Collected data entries
(** * central_groups: a shallow embedding of plugins/modules/central_groups.py

    The module translates one of six playbook actions into a call on the
    CentralApi HTTP client and maps the returned status code to
    [exit_json] or [fail_json].  The embedding keeps the shape of the
    Python source:

    - Python objects are a small tree type [value]; a dict is an
      association list in insertion order;
    - the calls on the [central_api] object are the events of a small
      free monad [prog], so that "which requests are issued" is a property
      of the program itself, for every client;
    - Python exceptions, and the [SystemExit] that [exit_json] and
      [fail_json] raise, are the [Raise] leaf of that monad. *)

From Stdlib Require Import String Ascii ZArith List Bool Lia.
Import ListNotations.
Open Scope string_scope.
Open Scope Z_scope.

(** ** Python values *)

#[local] Unset Elimination Schemes.

(** The objects the module handles: [None], booleans, integers, strings,
    lists and dicts with string keys.  Floats are left out: the module
    never computes with one. *)
Inductive value : Type :=
| VNone
| VBool (b : bool)
| VInt (z : Z)
| VStr (s : string)
| VList (l : list value)
| VDict (d : list (string * value)).

#[local] Set Elimination Schemes.

Definition dict := list (string * value).

(** [d[key]] on a dict: the first (and, in a Python dict, only) entry
    under the key. *)
Fixpoint dict_get (d : dict) (key : string) : option value :=
  match d with
  | [] => None
  | (k, v) :: rest => if String.eqb k key then Some v else dict_get rest key
  end.

Definition is_none (v : value) : bool :=
  match v with VNone => true | _ => false end.

(** ** remove_nulls (lines 161-169) *)

(** One pass over [data.items()]: an entry whose value is [None] is
    skipped, a dict value is pruned recursively, every other value
    (a list included) is copied as it is.  [value] is nested through
    [list], so the recursion is written on [value] with the loop over the
    items inside; [remove_nulls] is its restriction to dicts, and
    [remove_nulls_eq] below gives it back in the shape of the source. *)
Fixpoint remove_nulls_value (data : value) : value :=
  match data with
  | VDict entries =>
      VDict ((fix items (entries : dict) : dict :=
                match entries with
                | [] => []
                | (key, v) :: rest =>
                    match v with
                    | VNone => items rest
                    | VDict _ => (key, remove_nulls_value v) :: items rest
                    | _ => (key, v) :: items rest
                    end
                end) entries)
  | _ => data
  end.

Definition remove_nulls (data : dict) : dict :=
  match remove_nulls_value (VDict data) with
  | VDict parsed_data => parsed_data
  | _ => []
  end.

(** ** Strings *)

(** [str.lower()] on the ASCII letters.  Python also folds non-ASCII
    letters; the only ones it folds to an ASCII letter give [k] and [i],
    which no action name contains, so the comparisons of [api_call] decide
    the same way. *)
Definition lower_ascii (c : ascii) : ascii :=
  let n := nat_of_ascii c in
  if (Nat.leb 65 n && Nat.leb n 90)%bool then ascii_of_nat (n + 32) else c.

Fixpoint lower (s : string) : string :=
  match s with
  | EmptyString => EmptyString
  | String c s' => String (lower_ascii c) (lower s')
  end.

(** [sub in s] on strings. *)
Fixpoint str_in (sub s : string) : bool :=
  String.prefix sub s ||
  match s with
  | EmptyString => false
  | String _ s' => str_in sub s'
  end.

(** Truth value of an optional string: [None] and [""] are false. *)
Definition truthy_str (s : option string) : bool :=
  match s with
  | None => false
  | Some EmptyString => false
  | Some (String _ _) => true
  end.

Definition is_not_None {A : Type} (x : option A) : bool :=
  match x with Some _ => true | None => false end.

(** A playbook parameter that was not given is [None]; the object a
    parameter stands for. *)
Definition str_value (s : option string) : value :=
  match s with Some s' => VStr s' | None => VNone end.

Definition list_value (l : option (list value)) : value :=
  match l with Some l' => VList l' | None => VNone end.

Definition dict_value (d : option dict) : value :=
  match d with Some d' => VDict d' | None => VNone end.

(** [str(s)] for a string or [None]. *)
Definition str (s : option string) : string :=
  match s with Some s' => s' | None => "None" end.

(** ** The client collaborator and the program monad *)

Definition HeaderMap := value.

(** The [{"resp": ..., "code": ...}] record every handler returns. *)
Record result : Type := mkResult { resp : value; code : option Z }.

(** The methods of [CentralApi] the module calls, indexed by what they
    return. *)
Inductive client_call : Type -> Type :=
| GetHeaders (auth : bool) (http_method : string) : client_call HeaderMap
| GetUrl (endpoint : string) (query_params : dict) : client_call string
| GetListParams (items : value) : client_call string
| Get (path : string) (headers : HeaderMap) : client_call result
| Post (path : string) (headers : HeaderMap) (data : value) : client_call result
| Patch (path : string) (headers : HeaderMap) (data : value) : client_call result
| Delete (path : string) (headers : HeaderMap) : client_call result.

(** The four methods that send an HTTP request. *)
Definition is_http {X : Type} (c : client_call X) : bool :=
  match c with
  | Get _ _ | Post _ _ _ | Patch _ _ _ | Delete _ _ => true
  | _ => false
  end.

(** What [module.exit_json] and [module.fail_json] report: their keyword
    arguments, in call order. *)
Inductive module_exit : Type :=
| ExitJson (kwargs : dict)
| FailJson (kwargs : dict).

Inductive exn : Type :=
| KeyError (key : string)
| TypeError
| UnboundLocalError (name : string)
| SystemExit (e : module_exit).

Inductive prog (A : Type) : Type :=
| Ret (a : A)
| Raise (e : exn)
| Call {X : Type} (c : client_call X) (k : X -> prog A).

Arguments Ret {A} a.
Arguments Raise {A} e.
Arguments Call {A X} c k.

Fixpoint bind {A B : Type} (m : prog A) (f : A -> prog B) : prog B :=
  match m with
  | Ret a => f a
  | Raise e => Raise e
  | Call c k => Call c (fun x => bind (k x) f)
  end.

Definition call {X : Type} (c : client_call X) : prog X := Call c Ret.

Notation "x <- m ;; k" := (bind m (fun x => k))
  (at level 61, m at next level, right associativity).

Definition exit_json {A : Type} (kwargs : dict) : prog A :=
  Raise (SystemExit (ExitJson kwargs)).

Definition fail_json {A : Type} (kwargs : dict) : prog A :=
  Raise (SystemExit (FailJson kwargs)).

(** [d[key]] as a statement: [KeyError] when the key is missing. *)
Definition getitem (d : dict) (key : string) : prog value :=
  match dict_get d key with
  | Some v => Ret v
  | None => Raise (KeyError key)
  end.

(** [v[key]] on an arbitrary object: only a dict can be subscripted by a
    string. *)
Definition subscript (v : value) (key : string) : prog value :=
  match v with
  | VDict d => getitem d key
  | _ => Raise TypeError
  end.

(** ** error_msg (lines 171-187) *)

(** The [if]/[elif] chain has no [else]: for a method outside the five
    names [resp] is never assigned and the last statement fails. *)
Definition error_msg (method : string) : prog result :=
  let result := mkResult VNone (Some 400) in
  resp0 <-
    (if (String.eqb method "create" || String.eqb method "update")%bool then
       Ret "Group name or Group attributes not present in the playbook"%string
     else if String.eqb method "delete" then
       Ret "Group name to be deleted not present in the playbook"%string
     else if String.eqb method "clone" then
       Ret ("Group name or clone-from-group parameters not present in "
            ++ "the playbook")%string
     else if String.eqb method "get" then
       Ret "List of groups (group_list) not present in the playbook"%string
     else Raise (UnboundLocalError "resp")) ;;
  Ret (mkResult (VStr resp0) (code result)).

(** ** The six handlers (lines 190-280)

    The [central_api] argument of the source is the receiver of the
    [call]s. *)

Definition get_groups (limit offset : value) : prog result :=
  let endpoint := "/configuration/v2/groups" in
  let query_params := [("limit", limit); ("offset", offset)] in
  headers <- call (GetHeaders false "get") ;;
  path <- call (GetUrl endpoint query_params) ;;
  result <- call (Get path headers) ;;
  Ret result.

Definition get_group_mode (group_list : option (list value)) : prog result :=
  if is_not_None group_list then
    groups <- call (GetListParams (list_value group_list)) ;;
    let query_params := [("groups", VStr groups)] in
    headers <- call (GetHeaders false "get") ;;
    path <- call (GetUrl "/configuration/v2/groups/template_info"
                         query_params) ;;
    result <- call (Get path headers) ;;
    Ret result
  else error_msg "get".

Definition clone (group_name clone_from_group : option string) : prog result :=
  if (truthy_str group_name && is_not_None clone_from_group)%bool then
    let path := "/configuration/v2/groups/clone" in
    let data := [("group", str_value group_name);
                 ("clone_group", str_value clone_from_group)] in
    headers <- call (GetHeaders false "post") ;;
    result <- call (Post path headers (VDict data)) ;;
    Ret result
  else error_msg "clone".

Definition create_group (group_name : option string)
    (group_attributes : option dict) : prog result :=
  if (truthy_str group_name && is_not_None group_attributes)%bool then
    let path := "/configuration/v3/groups" in
    let attrs := dict_value group_attributes in
    template_info <- subscript attrs "template_info" ;;
    wired <- subscript template_info "wired" ;;
    template_info' <- subscript attrs "template_info" ;;
    wireless <- subscript template_info' "wireless" ;;
    device_type <- subscript attrs "device_type" ;;
    architecture <- subscript attrs "architecture" ;;
    ap_role <- subscript attrs "ap_role" ;;
    gw_role <- subscript attrs "gw_role" ;;
    switch_type <- subscript attrs "switch_type" ;;
    monitor_mode <- subscript attrs "monitor_mode" ;;
    new_central <- subscript attrs "new_central" ;;
    let data :=
      [("group", str_value group_name);
       ("group_attributes", VDict
          [("template_info", VDict
              [("Wired", wired);
               ("Wireless", wireless)]);
           ("group_properties", VDict
              [("AllowedDevTypes", device_type);
               ("Architecture", architecture);
               ("ApNetworkRole", ap_role);
               ("GwNetworkRole", gw_role);
               ("AllowedSwitchTypes", switch_type);
               ("MonitorOnly:", monitor_mode);
               ("NewCentral", new_central)])])] in
    headers <- call (GetHeaders false "post") ;;
    result <- call (Post path headers (VDict (remove_nulls data))) ;;
    Ret result
  else error_msg "create".

Definition update_group (group_name : option string)
    (group_attributes : option dict) : prog result :=
  if (truthy_str group_name && is_not_None group_attributes)%bool then
    let path := ("/configuration/v2/groups/" ++ str group_name)%string in
    let data := dict_value group_attributes in
    headers <- call (GetHeaders false "post") ;;
    result <- call (Patch path headers data) ;;
    Ret result
  else error_msg "update".

Definition delete_group (group_name : option string) : prog result :=
  if is_not_None group_name then
    let path := ("/configuration/v1/groups/" ++ str group_name)%string in
    headers <- call (GetHeaders false "delete") ;;
    result <- call (Delete path headers) ;;
    Ret result
  else error_msg "delete".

> Exercise brief
From the records above, copy only the lines starting with the line that holds "Inductive value : Type" and going on through the line that holds "c) (lower s')", exactly as written.

> Solution below
Inductive value : Type :=
| VNone
| VBool (b : bool)
| VInt (z : Z)
| VStr (s : string)
| VList (l : list value)
| VDict (d : list (string * value)).

#[local] Set Elimination Schemes.

Definition dict := list (string * value).

(** [d[key]] on a dict: the first (and, in a Python dict, only) entry
    under the key. *)
Fixpoint dict_get (d : dict) (key : string) : option value :=
  match d with
  | [] => None
  | (k, v) :: rest => if String.eqb k key then Some v else dict_get rest key
  end.

Definition is_none (v : value) : bool :=
  match v with VNone => true | _ => false end.

(** ** remove_nulls (lines 161-169) *)

(** One pass over [data.items()]: an entry whose value is [None] is
    skipped, a dict value is pruned recursively, every other value
    (a list included) is copied as it is.  [value] is nested through
    [list], so the recursion is written on [value] with the loop over the
    items inside; [remove_nulls] is its restriction to dicts, and
    [remove_nulls_eq] below gives it back in the shape of the source. *)
Fixpoint remove_nulls_value (data : value) : value :=
  match data with
  | VDict entries =>
      VDict ((fix items (entries : dict) : dict :=
                match entries with
                | [] => []
                | (key, v) :: rest =>
                    match v with
                    | VNone => items rest
                    | VDict _ => (key, remove_nulls_value v) :: items rest
                    | _ => (key, v) :: items rest
                    end
                end) entries)
  | _ => data
  end.

Definition remove_nulls (data : dict) : dict :=
  match remove_nulls_value (VDict data) with
  | VDict parsed_data => parsed_data
  | _ => []
  end.

(** ** Strings *)

(** [str.lower()] on the ASCII letters.  Python also folds non-ASCII
    letters; the only ones it folds to an ASCII letter give [k] and [i],
    which no action name contains, so the comparisons of [api_call] decide
    the same way. *)
Definition lower_ascii (c : ascii) : ascii :=
  let n := nat_of_ascii c in
  if (Nat.leb 65 n && Nat.leb n 90)%bool then ascii_of_nat (n + 32) else c.

Fixpoint lower (s : string) : string :=
  match s with
  | EmptyString => EmptyString
  | String c s' => String (lower_ascii c) (lower s')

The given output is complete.